Flexible-Structured Cyanine–Cyanine Conjugate Affords Highly Efficient Photothermal Therapy via Enhanced Tumor Accumulation and Heating Performance

Simultaneous optimization of tumor accumulation and photothermal conversion efficiency (PCE) remains a major challenge in photothermal agent (PTA) development. Here, benzene-thiol/-dithio/-trithiol was introduced at the meso-position of heptamethine cyanine (Cy7) via sulfhydryl substitution. The obtained derivatives, denoted as M-Cy7, D-Cy7, and T-Cy7, conferred enhanced molecular flexibility, promoting self-assembly and passive tumor accumulation.
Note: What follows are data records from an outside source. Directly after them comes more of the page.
(** ** The search for edges

The delay [d] goes up to [limit]; [try d] sets it and tests: it says whether no
pin is right any more, and which are.  The loop ends early when none is right
after all of them have been. *)
Definition sweep (limit mask : Z) (try : Z -> prog (bool * Z)) (step : Z -> bool -> Pin -> Pin)
    (at_stop : Z -> list Pin -> list Pin) (sticky : Z) (pins : list Pin) : prog (list Pin) :=
  loop (S (Z.to_nat (limit + 1))) (fun '(d, sticky_bit_chk, pins) =>
    if d <=? limit then
      let! '(stop, bit_chk) := try d in
      let sticky_bit_chk := Z.lor sticky_bit_chk bit_chk in
      if (stop : bool) && (sticky_bit_chk =? mask) then ret (inr (at_stop d pins))
      else ret (inl (u32 (d + 1), sticky_bit_chk, each_pin (step d) bit_chk pins))
    else ret (inr pins)) (0, sticky, pins).

(** ** Shifting the pins *)

(** The shift of pin [p], limited so that its delay stays in range: the register
is read each time, once with [i] for [p]. *)
Definition shift_of (max : Z) (read : Z -> prog Z) (p i shift_dq : Z) : prog Z :=
  let! r := read p in
  let! sum := int (shift_dq + s32 r) in
  if sum >? max then let! r := read i in ret (s32 (u32 (max - r)))
  else
    let! r := read p in
    let! sum := int (shift_dq + s32 r) in
    if sum <? 0 then let! r := read p in int (- s32 r)
    else ret shift_dq.

(** All the pins: the result is [(dq_margin, dqs_margin)]. *)
Definition shift_pins (n max : Z) (read : Z -> prog Z) (set_delay : Z -> Z -> prog unit)
    (pin_of : Z -> Z) (pins : list Pin) (min_index orig_mid_min mid_min : Z) : prog (Z * Z) :=
  for_fold (c_range 0 n 1) (max + 1, max + 1) (fun '(dq_margin, dqs_margin) i =>
    let p := pin_of i in
    let! shift_dq := shift_of max read p i
      ((mid_of pins i - mid_of pins min_index) ÷ 2 + (orig_mid_min - mid_min)) in
    let! r := read p in
    set_delay p (u32 (r + shift_dq)) ;;!
    scc_mgr_load_dq p ;;!
    let left := left_edge (pins !!! Z.to_nat i) - shift_dq + (- mid_min) in
    let right := right_edge (pins !!! Z.to_nat i) + shift_dq - (- mid_min) in
    ret (if left <? dq_margin then left else dq_margin,
         if right <? dqs_margin then right else dqs_margin)).
(* ===== verification/SeqWriteEye.v ===== *)
(** * SeqWriteEye: the centring of writes on a device with write eyes

On a device whose RW manager answers a write sequence with an error on the pins
whose output delay, relative to the strobe's, is outside an interval, and a
masked one also with errors when the mask's delay is, the function
[rw_mgr_mem_calibrate_writes_center] is shown to leave every pin in the middle of
its interval and the mask inside its own. *)
From S2P Require Import Prelude SeqConfig SeqBase SeqScc SeqMem SeqTest SeqSafe SeqOps.
From S2P Require Import SeqPhase SeqCentre SeqEye SeqWrites.

(** ** What a write test does *)

Definition write_sequence (nops : Z) (dm : bool) : Z :=
  if nops =? u32 (-1)
  then if dm then __RW_MGR_LFSR_WR_RD_DM_BANK_0_WL_1 else __RW_MGR_LFSR_WR_RD_BANK_0_WL_1
  else if dm then __RW_MGR_LFSR_WR_RD_DM_BANK_0 else __RW_MGR_LFSR_WR_RD_BANK_0.

Definition write_nops (nops : Z) (dm : bool) : list (Z * Z) :=
  if nops =? u32 (-1) then
    [(RW_MGR_LOAD_CNTR_2, 0xff);
     (RW_MGR_LOAD_JUMP_ADD_2, if dm then __RW_MGR_LFSR_WR_RD_DM_BANK_0_DATA else __RW_MGR_LFSR_WR_RD_BANK_0_DATA);
     (RW_MGR_LOAD_JUMP_ADD_3, if dm then __RW_MGR_LFSR_WR_RD_DM_BANK_0_NOP else __RW_MGR_LFSR_WR_RD_BANK_0_NOP)]
  else if nops =? 0 then
    [(RW_MGR_LOAD_CNTR_2, 0xff);
     (RW_MGR_LOAD_JUMP_ADD_2, if dm then __RW_MGR_LFSR_WR_RD_DM_BANK_0_DQS else __RW_MGR_LFSR_WR_RD_BANK_0_DQS)]
  else
    [(RW_MGR_LOAD_CNTR_2, 0); (RW_MGR_LOAD_JUMP_ADD_2, 0); (RW_MGR_LOAD_CNTR_3, u32 (u32 (nops - 1)));
     (RW_MGR_LOAD_JUMP_ADD_3, if dm then __RW_MGR_LFSR_WR_RD_DM_BANK_0_NOP else __RW_MGR_LFSR_WR_RD_BANK_0_NOP)].

(** The writes that lead to the answer of the RW manager. *)
Definition write_setup (nops : Z) (dm : bool) (g : Z) : list (Z * Z) :=
  [(RW_MGR_SET_CS_AND_ODT_MASK, cs_and_odt_mask 1 0x0 0x1); (PHY_MGR_CMD_FIFO_RESET, 0)] ++
  write_nops nops dm ++
  [(RW_MGR_RESET_READ_DATAPATH, 0); (RW_MGR_LOAD_CNTR_0, 0x40);
   (RW_MGR_LOAD_JUMP_ADD_0, write_sequence nops dm); (RW_MGR_LOAD_CNTR_1, 0x30);
   (RW_MGR_LOAD_JUMP_ADD_1, if dm then __RW_MGR_LFSR_WR_RD_DM_BANK_0_WAIT else __RW_MGR_LFSR_WR_RD_BANK_0_WAIT);
   (RW_MGR_RUN_SINGLE_GROUP + 4 * g, write_sequence nops dm)].

Definition write_cleanup : list (Z * Z) := [(RW_MGR_SET_CS_AND_ODT_MASK, cs_and_odt_mask 1 0x0 0x0)].

Section WriteTest.
Context {D : Type} `{Avalon D}.

Lemma load_write_nops_run nops dm (s : Seq D) :
  load_write_nops nops dm s
  = Val (write_sequence nops dm) (set_bus (write_all (write_nops nops dm) (bus s)) s).
Proof.
  unfold load_write_nops, write_sequence, write_nops.
  destruct (nops =? u32 (-1)); [|destruct (nops =? 0)]; destruct dm; reflexivity.
Qed.

Lemma write_issue_writes g dm (s : Seq D) : group_ok g ->
  (set_rank_and_odt_mask 0 RW_MGR_ODT_MODE_READ_WRITE ;;!
   IOWR_32DIRECT PHY_MGR_CMD_FIFO_RESET 0 0 ;;!
   rw_mgr_mem_calibrate_write_test_issue (u32 (g * RW_MGR_MEM_VIRTUAL_GROUPS_PER_WRITE_DQS + 0)) dm) s
  = Val tt (set_bus (write_all (write_setup (rw_wl_nop_cycles (gbl s)) (negb (dm =? 0)) g) (bus s)) s).
Proof.
  intros Hg. run apply rank_mask_writes. run apply writes_iowr.
  unfold rw_mgr_mem_calibrate_write_test_issue. run. run apply load_write_nops_run.
  cbn [gbl set_bus]. generalize (rw_wl_nop_cycles (gbl s)). intros nops.
  unfold write_setup, write_all. rewrite !foldl_app. unfold write_sequence, write_nops.
  case_group Hg; destruct (negb (dm =? 0)), (nops =? u32 (-1)), (nops =? 0); reflexivity.
Qed.

(** One rank: the set-up, the write and the pins without an error. *)
Lemma write_rank_spec g dm mask (s : Seq D) :
  group_ok g ->
  (set_rank_and_odt_mask 0 RW_MGR_ODT_MODE_READ_WRITE ;;!
   collect_groups RW_MGR_MEM_VIRTUAL_GROUPS_PER_WRITE_DQS
     (RW_MGR_MEM_DQ_PER_WRITE_DQS / RW_MGR_MEM_VIRTUAL_GROUPS_PER_WRITE_DQS) mask (fun vg =>
       IOWR_32DIRECT PHY_MGR_CMD_FIFO_RESET 0 0 ;;!
       rw_mgr_mem_calibrate_write_test_issue
         (u32 (g * RW_MGR_MEM_VIRTUAL_GROUPS_PER_WRITE_DQS + vg)) dm)) s =
  let '(errors, d) :=
    avl_read BASE_RW_MGR (write_all (write_setup (rw_wl_nop_cycles (gbl s)) (negb (dm =? 0)) g) (bus s)) in
  Val (Z.land mask (u32 (Z.lnot (u32 errors)))) (set_bus d s).
Proof.
  intros Hg. pose proof (write_issue_writes g dm s Hg) as Hissue.
  unfold collect_groups. change (rev _) with [0]. cbn [for_fold]. unfold bind at 1 in Hissue.
  unfold bind at 1. destruct (set_rank_and_odt_mask _ _ s) as [[] s1| | |]; [|done..].
  unfold bind at 1 2. rewrite Hissue.
  destruct (avl_read _ _) as [errors d] eqn:Hread.
  unfold bind, IORD_32DIRECT. change (u32 (BASE_RW_MGR + 0)) with BASE_RW_MGR.
  change (bus (set_bus ?x _)) with x. rewrite Hread. reflexivity.
Qed.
Although increasing the number of Cy7 units reduced molecular flexibility in the D- and T-derivatives, the central phenyl linker enabled covalent coupling of intramolecular Cy7 moieties, resulting in a “covalent aggregation” effect and boosting PCE to 77%nearly seven times higher than that of the prototypic Cy7. Among them, D-Cy7 demonstrated the most favorable balance of tumor accumulation and photothermal efficiency, achieving optimal in vivo PTT efficacy. This novel molecular design strategy successfully integrated high PCE and tumor-targeting capability into a single PTA, offering new insights for advancing photothermal therapy.